Yalancı Kredisi Nedir?
"Yalancı kredi" düşük dokümantasyonlu veya dokümantasyonlu olmayan ipoteklere atıfta bulunan bir ipotek kategorisidir. Belirtilen gelir / beyan edilen varlık (SISA) kredileri gibi belirli düşük dokümanlı kredi programlarında, gelir ve varlıklar sadece kredi başvurusunda belirtilir. Gelir yok / varlık yok (NINA) kredileri gibi diğer kredi programlarında, kredi başvuru formunda gelir ve varlık verilmez. Bazı yalancı krediler NINJA kredileri şeklindedir, yani borçlunun bahsetmesi gereken "gelir yok, iş yok, varlık yok" anlamına gelir. Bu kredi programları vicdansız borçlular ve borç verenler tarafından etik dışı davranışlar için kapı açar ve tarihsel olarak büyük ölçüde istismar edilmiştir.
Yalancı Kredisi Nasıl Çalışır?
Bu kredi programları, önceki vergi beyannameleri gibi gelir ve varlık doğrulama belgeleri üretmekte zorlanan veya ipuçları veya kişisel işletme gibi geleneksel olmayan gelir kaynaklarına sahip borçlular için tasarlanmıştır. Başlangıçta, geleneksel olmayan gelir kaynaklarına sahip bireylere ve hane halklarına ev sahibi olma fırsatı vermeleri amaçlanmıştır. Örneğin, serbest meslek sahibi kişiler aylık maaş bordrosu alma eğilimindedir ve tutarlı bir maaşları olmayabilir.

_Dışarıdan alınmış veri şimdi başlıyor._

(** * A shallow embedding of the bencoding decoder of [src/bencoding.py]

    The decoder is a recursive-descent parser with one character of
    lookahead.  The Python class keeps three mutable fields ([_data],
    [_index], [_char]); here they are a record threaded through a small
    state-and-exception monad.  Python exceptions are an explicit [Raise]
    outcome, the two [while] loops and the recursion take fuel, and the
    adequacy lemmas below show that the fuel [decode] supplies is never
    exhausted.  A heap of instances, at the end of the model, is the
    state in which calls of [decode] follow one another.

    Two limits of the CPython interpreter are outside the model: the
    recursion limit (deeply nested input) and the limit on the number of
    digits [int] converts from a string.  Python integers are modelled by
    [Z]. *)

From Stdlib Require Import List ZArith Lia Bool Arith PeanoNat.
From Stdlib Require Import Strings.Ascii Strings.String Strings.Byte.
Import ListNotations.

Local Open Scope list_scope.
Set Warnings "-register-all".

(** ** Data model *)

Module Bencoding.

Definition bytes := list byte.

(** [BencodedValue = Union[bytes, int, List[...], Dict[bytes, ...]]].
    A Python [dict] keeps its keys unique and in insertion order: it is an
    association list maintained by [setitem] below. *)
Inductive BencodedValue : Type :=
| Bytes (b : bytes)
| Int (n : Z)
| BList (l : list BencodedValue)
| BDict (d : list (bytes * BencodedValue)).
Lemma index_text_document_contents_witness :
  ∃ out s2 (document : dict),
    index_text_with_embedding respond_short tools "hello" (Some "doc-1")
      (Some 1%positive) s_text_metadata = (out, s2)
    ∧ log s2 = log (add_event s_text_metadata (post_event tools (VStr "hello") None))
               ++ [routed (Some "doc-1") document]
    ∧ document !! "text" = Some (VStr "hello")
    ∧ document !! vector_field tools = Some short_vector
    ∧ (∀ key, key ≠ "text" → key ≠ vector_field tools →
         document !! key
         = metadata_contents (Some 1%positive) (heap s_text_metadata) !! key).
Proof.
  apply (index_text_document_contents respond_short tools "hello" (Some "doc-1")
           (Some 1%positive) s_text_metadata short_vector).
  - vm_compute. discriminate.
  - vm_compute. reflexivity.
Defined.

(** ** [text_similarity_search] *)

(** X12: when the provider returns an embedding whose length is not the
    configured dimension, [text_similarity_search] returns the dimension
    mismatch error of [knn_search] and stops after the POST: no search is
    issued. *)
Theorem text_similarity_search_wrong_dimension json_dumps respond self text k s
    e s1 n :
  generate_embedding respond self (VStr text) None s
  = (Ok (embedding_success e (default_model self)), s1) →
  py_len e = Ok n →
  n ≠ vector_dimension self →
  text_similarity_search json_dumps respond self text k s
  = (Ok (error_result ("Vector dimension mismatch. Expected "
                       +:+ pretty (vector_dimension self)
                       +:+ ", got " +:+ pretty n)), s1).
Proof.
  intros Hge Hlen Hne.
  erewrite text_similarity_search_embedded;
    [|exact Hge|by eapply knn_search_reject].
  by rewrite getitem_status_error.
Qed.

Lemma text_similarity_search_wrong_dimension_witness :
  text_similarity_search json_dumps0 respond_short tools "hello" 3 s0
  = (Ok (error_result "Vector dimension mismatch. Expected 1024, got 2"),
     add_event s0 (post_event tools (VStr "hello") None)).
Proof.
  apply (text_similarity_search_wrong_dimension json_dumps0 respond_short tools
           "hello" 3 s0 short_vector
           (add_event s0 (post_event tools (VStr "hello") None)) 2).
  - vm_compute. reflexivity.
  - reflexivity.
  - vm_compute. lia.
Defined.

(** X13: [text_similarity_search] never writes: it leaves the store of
    dictionaries as it was, and the calls it adds to the log are nothing,
    or the POST to the provider, or that POST followed by one search with
    an embedding of the configured dimension. *)
Theorem text_similarity_search_calls json_dumps respond self text k s :
  ∃ out s2,
    text_similarity_search json_dumps respond self text k s = (out, s2)
    ∧ heap s2 = heap s
    ∧ (log s2 = log s
       ∨ log s2 = log s ++ [post_event self (VStr text) None]
       ∨ ∃ e, py_len e = Ok (vector_dimension self)
              ∧ log s2 = log s ++ [post_event self (VStr text) None;
                                   search_event json_dumps self e k]).
Proof.
  destruct (generate_embedding_total respond self (VStr text) None s)
    as (er & Hge & [[m ->]|[e ->]]).
  - eexists _, _. split; [by eapply text_similarity_search_embedding_failed|].
    destruct (truthy_str (api_token self)); split; auto.
  - destruct (knn_search_total json_dumps respond self e k
                (if truthy_str (api_token self)
                 then add_event s (post_event self (VStr text) None) else s))
      as [sr Hknn].
    pose proof (text_similarity_search_embedded _ _ _ _ _ _ _ _ _ _ _ Hge Hknn) as Hrun.
    assert (truthy_str (api_token self) = true) as Htok.
    { destruct (truthy_str (api_token self)) eqn:Htok; [done|].
      rewrite generate_embedding_unconfigured in Hge by done.
      apply (f_equal (λ p, match fst p with
                           | Ok r => status_of r
                           | Exn _ => None
                           end)) in Hge.
      discriminate. }
    rewrite Htok in Hrun, Hknn.
    assert (∀ r : res value * state, ∃ out s2, r = (out, s2)) as Hpair
      by (intros [out s2]; eauto).
    destruct (Hpair (text_similarity_search json_dumps respond self text k s))
      as (out & s2 & Hout).
    exists out, s2. split; [done|]. rewrite Hout in Hrun.
    assert (s2 = if dimension_ok self e
                 then add_event (add_event s (post_event self (VStr text) None))
                        (search_event json_dumps self e k)
                 else add_event s (post_event self (VStr text) None)) as ->.
    { destruct (py_getitem_str sr "status") as [st|x]; [|congruence].
      destruct (value_eq_str st "success"); [|congruence].
      destruct (py_getitem_str sr "results"); congruence. }
    unfold dimension_ok. destruct (py_len e) as [n|x] eqn:Hn; [|by auto].
    destruct (Nat.eqb_spec n (vector_dimension self)) as [->|Hne]; [|by auto].
    split; [done|]. right. right. exists e. split; [done|].
    simpl. by rewrite <- app_assoc.
Qed.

Düşük belgelendirilmiş ipotekler genellikle Alt-A ipotek kredileri kategorisine girer. Alt-A kredileri büyük ölçüde borçlunun ipotek geri ödeme kabiliyetini belirleme aracı olarak borçlunun kredi puanına (FICO puanı) ve ipotek kredinin kredi / değer oranına (LTV) bağlıdır.
Yalancı kredileri, geleneksel geliri olmayan kişilere mülk edinme fırsatı sunar, ancak tarihsel olarak büyük ölçüde istismar edilmiştir.
Borçlular ve Aracılar Yalancı Kredilerini Nasıl Kullanıyor?
Bu krediler yalancı krediler olarak adlandırılır, çünkü borçlular, ipotek komisyoncuları veya kredi memurları, borçluyu daha büyük bir ipotek için nitelendirmek amacıyla gelir ve / veya varlıkları abarttığında kötüye kullanım için kapı açarlar. Borçlular ya da aracı kurumlar düşük belgelendirilmiş ya da belgelendirilmemiş ipotek teminatlarını sağlamak ve böylece aksi takdirde izin verilmeyen bir mülkün satışını ilerletmek için istatistikleri kaçırabilir.
Kredi borçlarının çoğalması, finansal krize ve buna bağlı konut baloncuğuna katkıda bulunan bir faktör olarak gösterildi, çünkü borçlular vadeye göre geri ödeme kabiliyetlerini aşan ipoteklerde onay aldı. Bazı mortgage komisyoncuları, özellikle 2008'den önce bu kredileri itti, çünkü genel emlak piyasası değerlemelerin arttığını gördü. Aslında, aşırı spekülasyon, vicdansız eylemlere yol açtı. Sonuçta, ipoteklerini ödemeye niyeti olmayan kişilerin konut sahibi olmalarına izin verildi.
Finansal kriz, yalancı kredilerin yayılmasına yol açan uygulamaları ortaya çıkardıktan sonra, Dodd-Frank Yasası gibi düzenleyici reformlar, bu tür faaliyetlerin ilerlemesini engellemek ve önlemek için yeni kısıtlamalar getirdi.